> **Stored items**
== Segment start ==

(** C4: the filters of a search are lost.  [_search_with_new_schema] builds
    the expression (the media type and the time range joined by [and]) and
    passes it to the client as [expr]; the client raises on it, [search]
    catches the exception and answers through the legacy path, which has no
    filter.  On a collection whose only row is an audio segment from second
    12 to second 20, a search for videos, and a search for audio between
    seconds 30 and 40, both return the record of that segment, with the
    defaults of the legacy path for its media fields, after three calls:
    the search with the expression, which raises, the legacy search without
    any, and the fetch of the group.  The row passes neither filter. *)
Theorem filtered_search_returns_unfiltered :
  media_view <$> fetched (search id "kb" scenario_query 2 (Some "video") None audio_store)
  = [(Some (VStr "s1"), Some (VStr "image"), Some (VFloat 0), Some (VFloat 0))] /\
  log (search id "kb" scenario_query 2 (Some "video") None audio_store).2
  = [CSearch "kb" (FMediaTypeEq "video"); CSearch "kb" FAll;
     CQuery "kb" (FImageIdIn ["s1"]) 1000 0] /\
  eval_filter (FMediaTypeEq "video") audio_row = false /\
  media_view <$> fetched (search id "kb" scenario_query 2 (Some "audio") (Some [30; 40]%Q)
                            audio_store)
  = [(Some (VStr "s1"), Some (VStr "image"), Some (VFloat 0), Some (VFloat 0))] /\
  log (search id "kb" scenario_query 2 (Some "audio") (Some [30; 40]%Q) audio_store).2
  = [CSearch "kb" (FAnd (FMediaTypeEq "audio") (FTimeRange 30 40)); CSearch "kb" FAll;
     CQuery "kb" (FImageIdIn ["s1"]) 1000 0] /\
  eval_filter (FAnd (FMediaTypeEq "audio") (FTimeRange 30 40)) audio_row = false.
Proof. vm_compute. repeat split; reflexivity. Qed.

End Filters.

Section Scenario.

Import Search.

(** The coarse hits of a search that reached every row of the scenario. *)
Definition scenario_results : list (list row) :=
  [project new_output_fields <$> [g1_a; g1_b; g1_c; g2_a]].

Lemma migrated_legacy_row_wf image_id file_id page v :
  row_wf (length v) (migrated_record (legacy_row image_id file_id page v)).
Proof.
  unfold row_wf. split; [by eexists |]. split; [by eexists |].
  split; [by eexists |]. by eexists.
Qed.

Lemma scenario_rows_wf : Forall (row_wf 2) [g1_a; g1_b; g1_c; g2_a].
Proof.
  constructor; [apply (migrated_legacy_row_wf "g1" "f1" 0 [1; 0]%Q) |].
  constructor; [apply (migrated_legacy_row_wf "g1" "f1" 0 [0; 1]%Q) |].
  constructor; [apply (migrated_legacy_row_wf "g1" "f1" 0 [1; 1]%Q) |].
  constructor; [apply (migrated_legacy_row_wf "g2" "f2" 0 [1; 0]%Q) | constructor].
Qed.

Lemma process_results_topk_sorted_distinct_witness :
  exists l c',
    _process_search_results id scenario_results scenario_query "kb" 1 new_output_fields false
      scenario_store = (Ok l, c') /\
    length l ≤ 1 /\
    StronglySorted (key_ge entry_score) l /\
    NoDup ((fun e => e !! "image_id") <$> l).
Proof.
  destruct (process_results_returns id scenario_results scenario_query "kb" 1
              new_output_fields false scenario_store scenario_collection)
    as (l & c' & Hrun).
  - intros ids. reflexivity.
  - reflexivity.
  - intros n k. reflexivity.
  - reflexivity.
  - apply old_fields_in_new.
  - exact scenario_rows_wf.
  - intros hit Hhit. change (concat scenario_results) with
      (project new_output_fields <$> [g1_a; g1_b; g1_c; g2_a]) in Hhit.
    apply list_elem_of_fmap in Hhit as (r & Hr & Hin). by exists r.
  - discriminate.
  - repeat constructor.
  - destruct (process_results_topk_sorted_distinct id scenario_results scenario_query "kb" 1
                new_output_fields false scenario_store c' l)
      as (Hlen & Hsorted & Hnodup & _).
    + intros ids. reflexivity.
    + lia.
    + exact Hrun.
    + exists l, c'. split; [exact Hrun |]. split; [exact Hlen |]. split; assumption.
Defined.

(** The ranking of the scenario: "g1" with score 2, then "g2" with score 1;
    with [topk] 1 only "g1" is returned. *)
Example scenario_ranking :
  (fun e => (e !! "image_id", e !! "score")) <$>
    fetched (search id "kb" scenario_query 2 None None scenario_store) =
  [(Some (VStr "g1"), Some (VFloat 2)); (Some (VStr "g2"), Some (VFloat 1))] /\
  (fun e => (e !! "image_id", e !! "score")) <$>
    fetched (search id "kb" scenario_query 1 None None scenario_store) =
  [(Some (VStr "g1"), Some (VFloat 2))].
Proof. vm_compute. split; reflexivity. Qed.

End Scenario.

(** ** C2: the score of a group *)

Section GroupScore.

Import Search.

(** The sum of a list of numbers, term by term. *)
Definition sum_of (ms : list Q) : Q := foldr Qplus 0%Q ms.

Lemma foldl_Qplus (a : Q) (v : list Q) : (foldl Qplus a v == a + sum_of v)%Q.
Proof.
  revert a. induction v as [| x v IH]; intros a; cbn [foldl sum_of foldr].
  - lra.
  - rewrite IH. fold (sum_of v). lra.
Qed.

Lemma np_sum_is_sum (v : list Q) : (np.sum v == sum_of v)%Q.
Proof. unfold np.sum. rewrite foldl_Qplus. lra. Qed.

Lemma maxima_of_rows (group data : list (list Q)) :
  group <> [] ->
  Forall2 (is_max_inner group) data ((fun q => row_max (inner q <$> group)) <$> data).
Proof.
  intros Hne. apply Forall2_fmap_r, Forall_Forall2_diag, Forall_forall. intros q _.
  by apply row_max_is_max_inner.
Qed.

(** C2 (amended): the score [rerank_single_doc] gives a group is the sum,
    over the query vectors, of the maximum inner product between the query
    vector and a vector of the group, among the first 1000 rows of the
    group: the fetch asks for no more.  For a group of at most 1000 rows
    these are all its vectors.  A group whose fetch returns no row gets the
    score 0.0. *)
Theorem rerank_score_is_late_interaction image_id data name output_fields use_old_schema
    (c : client) (col : collection) :
  colls c !! name = Some col ->
  faulty c (group_fetch name image_id) = false ->
  fields_known col output_fields = true ->
  (forall k, k ∈ old_output_fields -> k ∈ output_fields) ->
  Forall (row_wf (c_dim col)) (group_rows image_id col) ->
  data <> [] ->
  Forall (fun q => length q = c_dim col) data ->
  exists score metadata,
    rerank_single_doc image_id data name output_fields use_old_schema c
      = (Ok (score, metadata), logged (group_fetch name image_id) c) /\
    (group_rows image_id col = [] -> score = 0%Q) /\
    (group_rows image_id col <> [] ->
     exists ms,
       Forall2 (is_max_inner (row_vector <$> take 1000 (group_rows image_id col))) data ms /\
       (score == sum_of ms)%Q) /\
    (group_rows image_id col <> [] -> length (group_rows image_id col) ≤ 1000 ->
     exists ms,
       Forall2 (is_max_inner (row_vector <$> group_rows image_id col)) data ms /\
       (score == sum_of ms)%Q).
Proof.
  intros Hcol Hfault Hknown Hfs Hwf Hdata Hdim.
  destruct (group_rows image_id col) as [| r0 rs] eqn:Hrows.
  { exists 0%Q, (dangling_metadata image_id).
    split; [by apply (rerank_single_doc_no_rows _ _ _ _ _ _ col) |]. by repeat split. }
  destruct (rerank_single_doc_score image_id data name output_fields use_old_schema c col)
    as [metadata Hrun]; try done.
  { by rewrite Hrows. } { by rewrite Hrows. }
  rewrite Hrows in Hrun.
  assert (Hmain : exists ms,
            Forall2 (is_max_inner (row_vector <$> take 1000 (r0 :: rs))) data ms /\
            (np.sum ((fun q => row_max (inner q <$> (row_vector <$> take 1000 (r0 :: rs))))
                       <$> data) == sum_of ms)%Q).
  { eexists. split; [apply maxima_of_rows; discriminate | apply np_sum_is_sum]. }
  eexists _, metadata. split; [exact Hrun |]. split; [done |].
  split; [by intros _ |].
  intros _ Hlen. destruct Hmain as (ms & Hmax & Heq). exists ms. split; [| exact Heq].
  by rewrite take_ge in Hmax.
Qed.

Lemma rerank_score_is_late_interaction_witness :
  exists score metadata c' ms,
    rerank_single_doc "g1" scenario_query "kb" new_output_fields false scenario_store
      = (Ok (score, metadata), c') /\
    Forall2 (is_max_inner [[1; 0]; [0; 1]; [1; 1]]%Q) scenario_query ms /\
    (score == sum_of ms)%Q.
Proof.
  assert (Hvecs : row_vector <$> take 1000 (group_rows "g1" scenario_collection)
                  = [[1; 0]; [0; 1]; [1; 1]]%Q) by (vm_compute; reflexivity).
  destruct (rerank_score_is_late_interaction "g1" scenario_query "kb" new_output_fields false
              scenario_store scenario_collection)
    as (score & metadata & Hrun & _ & Hsum & _).
  - reflexivity.
  - reflexivity.
  - reflexivity.
  - apply old_fields_in_new.
  - apply Forall_forall. intros r Hr. apply list_elem_of_filter in Hr as [_ Hr].
    revert r Hr. apply Forall_forall. exact scenario_rows_wf.
  - discriminate.
  - repeat constructor.
  - destruct Hsum as (ms & Hmax & Heq).
    { intros Hnil. rewrite Hnil in Hvecs. discriminate Hvecs. }
    rewrite Hvecs in Hmax. exists score, metadata. eexists. exists ms.
    split; [exact Hrun |]. split; [exact Hmax | exact Heq].
Defined.

(** A group of 1001 rows: a thousand with the vector [0], then one with the
    vector [1]. *)
Definition zero_row : row := migrated_record (legacy_row "g" "f" 0 [0]%Q).
Definition one_row : row := migrated_record (legacy_row "g" "f" 0 [1]%Q).

Definition large_collection : collection :=
  {| c_dim := 1; c_fields := schema_fields; c_rows := replicate 1000 zero_row ++ [one_row] |}.

Definition large_store : client :=
  {| colls := {[ "large" := large_collection ]}; log := []; faults := no_faults;
     answers := no_answers |}.

Lemma filter_all_pass {A} (P : A -> bool) (l : list A) :
  Forall (fun x => P x = true) l -> filter (fun x => P x) l = l.
Proof.
  induction 1 as [| x l Hx _ IH]; [done |].
  rewrite filter_cons_True by (by rewrite Hx). by rewrite IH.
Qed.

Lemma large_group_rows :
  group_rows "g" large_collection = replicate 1000 zero_row ++ [one_row].
Proof.
  unfold group_rows. cbn [c_rows large_collection]. apply filter_all_pass.
  apply Forall_app. split.
  - apply Forall_replicate. vm_compute. reflexivity.
  - constructor; [vm_compute; reflexivity | constructor].
Qed.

== Segment end ==

> **Exercise description**
Pull out every line holding "Hvecs" from the records above, and copy it.

> **Result of this task**
  assert (Hvecs : row_vector <$> take 1000 (group_rows "g1" scenario_collection)
    { intros Hnil. rewrite Hnil in Hvecs. discriminate Hvecs. }
    rewrite Hvecs in Hmax. exists score, metadata. eexists. exists ms.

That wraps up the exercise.